(** What a load gives once both configurations are there. *)
Lemma stored_load w hs v n : stored w hs → last_contour w = Some v → last_network w = Some n →
  ∃ l h' hf, Load (w_store w) (w_heap w) = Ret (l, h') ∧ cells (w_heap w) ##ₘ hf ∧
    cells h' = cells (w_heap w) ∪ hf ∧ rep_config hf l {| cfg_Contour := v; cfg_Network := Some n |}.
Proof.
  intros Hs Ev En. pose proof (so_contour _ _ Hs) as Rc. pose proof (so_network _ _ Hs) as Rn. rewrite Ev in Rc. rewrite En in Rn.
  destruct (storages (w_store w) !! ContourConfigName) as [pc|] eqn:Ec; [|done].
  destruct (storages (w_store w) !! NetworkConfigName) as [pn|] eqn:Enn; [|done].
  apply (rep_contour_mono _ _ (so_cells _ _ Hs)) in Rc.
  apply (rep_network_opt_mono _ _ (Some pn) (Some n) (so_cells _ _ Hs)) in Rn.
  destruct (Load_spec (w_store w) (w_heap w) pc pn v n) as (l & h' & hf & ? & ? & ? & _ & ?);
    [apply Hs|done..|]. by exists l, h', hf.
Qed.
End Isolation.

(** C32: Whatever readers write into the configurations they were given, and however
    updates, failed updates and loads interleave, a load gives the last accepted
    configuration: a new structure, disjoint from every cell that existed before, that
    stands for the values parsed from the last accepted ConfigMaps.  Before both
    ConfigMaps have been accepted, a load panics. *)
Theorem Load_isolated `{MapOrder} parse_contour parse_network w :
  rtc (step parse_contour parse_network) start w →
  match last_contour w, last_network w with
  | Some v, Some n =>
      ∃ l h' hf, Load (w_store w) (w_heap w) = Ret (l, h') ∧ cells (w_heap w) ##ₘ hf ∧
        cells h' = cells (w_heap w) ∪ hf ∧
        rep_config hf l {| cfg_Contour := v; cfg_Network := Some n |}
  | _, _ => ∃ msg, Load (w_store w) (w_heap w) = Panic msg
  end.
Proof.
  intros Hr. destruct (steps_stored _ _ _ _ _ stored_start Hr) as [hs Hs].
  pose proof (so_contour _ _ Hs) as Rc. pose proof (so_network _ _ Hs) as Rn.
  destruct (last_contour w) as [v|] eqn:Ev, (storages (w_store w) !! ContourConfigName) as [pc|] eqn:Ec; try done.
  2: { unfold Load, UntypedLoad. rewrite Ec. by eexists. }
  destruct (last_network w) as [n|] eqn:Enn, (storages (w_store w) !! NetworkConfigName) as [pn|] eqn:En; try done.
  - by apply (stored_load w hs).
  - apply (rep_contour_mono _ _ (so_cells _ _ Hs)) in Rc.
    destruct (hwp_Contour_DeepCopy (cells (w_heap w)) pc v ∅ Rc (w_heap w)) as (a & h' & hf & E & _ & _).
    { split_and!; [by rewrite (right_id_L ∅ (∪))|apply map_disjoint_empty_r|apply Hs]. }
    unfold Load, UntypedLoad, mbind, hm_bind. rewrite Ec, E, En. by eexists.
Qed.

(** Both ConfigMaps arrive (config-contour empty, so with the defaults), a reconcile loads
    them and then overwrites the envoy Services of its copy. *)
Section Witness.
#[local] Existing Instance ascending_order.

Definition no_yaml {A} (_ : string) : goerr + A := inl (Errorf "no document" []).
Definition sample_parse : gmap string string → outcome Contour :=
  NewContourFromConfigMap no_yaml no_yaml.
Definition sample_parse_network (_ : gmap string string) : outcome NetworkConfig :=
  Ret {| SystemInternalTLS := "Disabled" |}.

Definition default_contour : Contour := {|
  VisibilityKeys := default_keys; VisibilityClasses := default_classes; DefaultTLSSecret := None;
  TimeoutPolicyResponse := "infinity"; TimeoutPolicyIdle := "infinity"; ContourCORSPolicy := None |}.

Definition contour_cells : gmap nat cell :=
  <[0 := CellSet {["contour-internal/envoy"]}]> (<[1 := CellSet {["contour-external/envoy"]}]>
  (<[2 := CellKeys (<[IngressVisibilityClusterLocal := Some 0]>
                     {[IngressVisibilityExternalIP := Some 1]})]>
  (<[3 := CellClasses default_classes]>
  {[4 := CellContour {| cs_keys := Some 2; cs_classes := Some 3; cs_secret := None;
                        cs_response := "infinity"; cs_idle := "infinity"; cs_cors := None |}]}))).

Definition store_w1 : world := {|
  w_heap := {| cells := ∅ ∪ contour_cells; next := 5 |};
  w_store := {| storages := <[ContourConfigName := 4]> ∅; notified := [(ContourConfigName, 4)] |};
  w_owned := ∅; last_contour := Some default_contour; last_network := None |}.

Definition network_cells : gmap nat cell := {[5 := CellNetwork {| SystemInternalTLS := "Disabled" |}]}.
Definition store_w2 : world := {|
  w_heap := {| cells := cells (w_heap store_w1) ∪ network_cells; next := 6 |};
  w_store := {| storages := <[NetworkConfigName := 5]> (storages (w_store store_w1));
                notified := [(ContourConfigName, 4); (NetworkConfigName, 5)] |};
  w_owned := ∅; last_contour := Some default_contour;
  last_network := Some {| SystemInternalTLS := "Disabled" |} |}.

Definition loaded_heap : heap :=
  match Load (w_store store_w2) (w_heap store_w2) with Ret (_, h) => h | _ => w_heap store_w2 end.
Definition store_w3 : world := {|
  w_heap := loaded_heap; w_store := w_store store_w2;
  w_owned := ∅ ∪ (dom (cells loaded_heap) ∖ dom (cells (w_heap store_w2)));
  last_contour := last_contour store_w2; last_network := last_network store_w2 |}.
Lemma add_references_lookup l name :
  foldl add_reference ∅ l !! name = info_of (uses_of name l).
Proof.
  induction l as [|r l IH] using rev_ind; [done|].
  rewrite foldl_app. unfold uses_of in *. rewrite filter_app. cbn [foldl].
  unfold add_reference at 1, add_split. fold (rf_name r).
  destruct (decide (rf_name r = name)) as [Hn|Hn].
  - rewrite filter_cons_True, filter_nil by done. rewrite Hn, lookup_insert_eq, IH.
    destruct (filter _ l) as [|r0 l0]; simpl; unfold insert_visibility; simpl.
    + by rewrite union_empty_r_L.
    + do 2 f_equal. rewrite fmap_app, list_to_set_app_L. set_solver.
  - rewrite filter_cons_False, filter_nil, app_nil_r by done. by rewrite lookup_insert_ne.
Qed.

(** With an HTTP block in every rule, [ServiceNames] returns, for exactly the
    Services some split refers to, the port, rewritten host and path flag of their
    first use and the visibilities of all their uses. *)
Theorem ServiceNames_spec ing :
  has_http ing →
  ∃ m, ServiceNames ing = Ret m ∧ ∀ name, m !! name = info_of (uses_of name (references ing)).
Proof.
  intros Hh. eexists. split; [by apply ServiceNames_ret|]. apply add_references_lookup.
Qed.

Definition no_http (r : IngressRule) : Prop := ¬ is_Some (ru_http r).

Lemma insert_probe_missing hash rules :
  Exists no_http rules →
  ∃ rules' e, insert_probe_rules hash rules = (rules', Some e) ∧ Exists no_http rules'.
Proof.
  induction rules as [|r rules IH]; [by intros ?%Exists_nil|]. intros Hex. simpl.
  destruct (ru_http r) as [paths|] eqn:E.
  - apply Exists_cons in Hex as [Hno|Hex]; [by destruct Hno; rewrite E|].
    destruct (IH Hex) as (rules' & e & -> & Hex'). do 2 eexists. split; [done|]. by right.
  - do 2 eexists. split; [done|]. left. unfold no_http. rewrite E. by intros [].
Qed.

Lemma add_rules_panic s rules :
  Exists no_http rules → ∃ msg, outcome_foldM add_rule s rules = Panic msg.
Proof.
  revert s. induction rules as [|r rules IH]; intros s; [by intros ?%Exists_nil|]. intros Hex. simpl.
  destruct (ru_http r) as [paths|] eqn:E; unfold add_rule at 2; rewrite E; simpl; [|by eexists].
  apply Exists_cons in Hex as [Hno|Hex]; [by destruct Hno; rewrite E|]. by apply IH.
Qed.

(** Neither services nor routes return an error value. *)
Lemma make_routes_no_error `{MapOrder} env cfg stp ing rule paths e :
  outcome_mapM (make_route env cfg stp ing rule) paths ≠ Fail e.
Proof.
  assert (∀ path e, make_route env cfg stp ing rule path ≠ Fail e) as Hr.
  { intros path e'. unfold make_route. rewrite sort_conditions_ret.
    assert (∀ l e, outcome_mapM (make_service env cfg stp (ing_namespace ing) path) l ≠ Fail e) as Hs.
    { intros l. induction l as [|x l IH]; intros e0; simpl; [done|].
      unfold make_service at 2, upstream_validation, SystemNamespace.
      specialize (IH e0).
      repeat case_match; simpl; try done; destruct (outcome_mapM _ l); simpl in *; congruence. }
    specialize (Hs (pa_splits path) e'). destruct (outcome_mapM _ _); simpl in *; congruence. }
  induction paths as [|path paths IH]; simpl; [done|].
  specialize (Hr path e). destruct (make_route _ _ _ _ _ path); simpl; try congruence.
  destruct (outcome_mapM _ paths); simpl; congruence.
Qed.

Lemma make_rules_panic `{MapOrder} env cfg stp ing entries rules :
  Exists no_http rules →
  ∃ msg, outcome_mapM (make_rule_proxies env cfg stp ing entries) rules = Panic msg.
Proof.
  induction rules as [|r rules IH]; [by intros ?%Exists_nil|]. intros Hex. simpl.
  unfold make_rule_proxies at 2.
  destruct (ru_http r) as [paths|] eqn:E; simpl; [|by eexists].
  apply Exists_cons in Hex as [Hno|Hex]; [by destruct Hno; rewrite E|].
  pose proof (make_routes_no_error env cfg stp ing r paths) as Hne.
  destruct (outcome_mapM _ paths); simpl; [|by destruct (Hne e)|by eexists].
  destruct (IH Hex) as [msg ->]. by exists msg.
Qed.

(** A rule without an HTTP block makes both [ServiceNames] and
    [MakeHTTPProxies] panic: the error of [InsertProbe], which does look for the
    block, is dropped. *)
Theorem missing_http_panics `{MapOrder} env cfg ing stp :
  ¬ has_http ing →
  (∃ msg, ServiceNames ing = Panic msg) ∧ (∃ msg, MakeHTTPProxies env cfg ing stp = Panic msg) ∧
  (∃ e, (InsertProbe ing).2 = Fail e).
Proof.
  unfold has_http, ServiceNames, MakeHTTPProxies, InsertProbe. intros Hn.
  apply not_Forall_Exists in Hn; [|intros r; destruct (ru_http r); [left; by eexists|right; by intros []]].
  destruct (insert_probe_missing (ComputeHash ing) _ Hn) as (rules & e & -> & Hn').
  split_and!; [by apply add_rules_panic| |by eexists]. cbn [fst snd with_spec ing_spec is_rules].
  generalize (tlsEntries (with_spec {| is_tls := is_tls (ing_spec ing); is_rules := rules;
                is_http_option := is_http_option (ing_spec ing) |} ing)).
  intros entries. destruct (make_rules_panic env cfg stp (with_spec {| is_tls := is_tls (ing_spec ing);
    is_rules := rules; is_http_option := is_http_option (ing_spec ing) |} ing) entries rules Hn')
    as [msg ->]. by exists msg.
Qed.
(** Create or update one proxy. *)
Definition reconcile_proxy (ing : Ingress) (proxy : HTTPProxy) : run S () :=
  listed ← look (λ s, bk_list_proxies s (ing_namespace ing) (SelectorFromSet (match_labels proxy)));
  matches ← of_outcome (lift listed);
  match matches with
  | [] =>
      _ ← call (ACreateProxy (hp_namespace proxy) proxy)
               (λ s, bk_create_proxy s (hp_namespace proxy) proxy);
      mret ()
  | found :: _ =>
      let update := updated_proxy found proxy in
      if decide (found = update) then mret ()
      else
        _ ← call (AUpdateProxy (hp_namespace proxy) update)
                 (λ s, bk_update_proxy s (hp_namespace proxy) update);
        mret ()
  end.

(** Remove the proxies of other generations, if the cache shows any. *)
Definition cleanup (ing : Ingress) : run S () :=
  selector ← of_outcome (Parse (old_generation_text (ing_name ing) (ing_generation ing)));
  listed ← look (λ s, bk_list_proxies s (ing_namespace ing) selector);
  leftovers ← of_outcome (lift listed);
  match leftovers with
  | [] => mret ()
  | _ => call (ADeleteProxies (ing_namespace ing) (sel_String selector))
              (λ s, bk_delete_proxies s (ing_namespace ing) (sel_String selector))
  end.

Definition lbStatus (b : S) (vis : string) : list LoadBalancerIngressStatus :=
  match VisibilityKeys (cfg_Contour cfg) !! vis with
  | None => []
  | Some keys =>
      (λ key,
        let '(namespace, name) :=
          match SplitMetaNamespaceKey key with Ret p => p | _ => ("", "") end in
        {| lb_ip := match bk_get_service b namespace name with
                    | inr service => sv_cluster_ip service
                    | inl _ => ""
                    end;
           lb_domain := "";
           lb_domain_internal := GetServiceHostname env name namespace;
           lb_mesh_only := false |}) <$> sets_List keys
  end.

═══

Directions for this task. Reproduce, with no other lines, the one containing "(** Remove the" and all lines after it through the end of the data above.

The answer.
(** Remove the proxies of other generations, if the cache shows any. *)
Definition cleanup (ing : Ingress) : run S () :=
  selector ← of_outcome (Parse (old_generation_text (ing_name ing) (ing_generation ing)));
  listed ← look (λ s, bk_list_proxies s (ing_namespace ing) selector);
  leftovers ← of_outcome (lift listed);
  match leftovers with
  | [] => mret ()
  | _ => call (ADeleteProxies (ing_namespace ing) (sel_String selector))
              (λ s, bk_delete_proxies s (ing_namespace ing) (sel_String selector))
  end.

Definition lbStatus (b : S) (vis : string) : list LoadBalancerIngressStatus :=
  match VisibilityKeys (cfg_Contour cfg) !! vis with
  | None => []
  | Some keys =>
      (λ key,
        let '(namespace, name) :=
          match SplitMetaNamespaceKey key with Ret p => p | _ => ("", "") end in
        {| lb_ip := match bk_get_service b namespace name with
                    | inr service => sv_cluster_ip service
                    | inl _ => ""
                    end;
           lb_domain := "";
           lb_domain_internal := GetServiceHostname env name namespace;
           lb_mesh_only := false |}) <$> sets_List keys
  end.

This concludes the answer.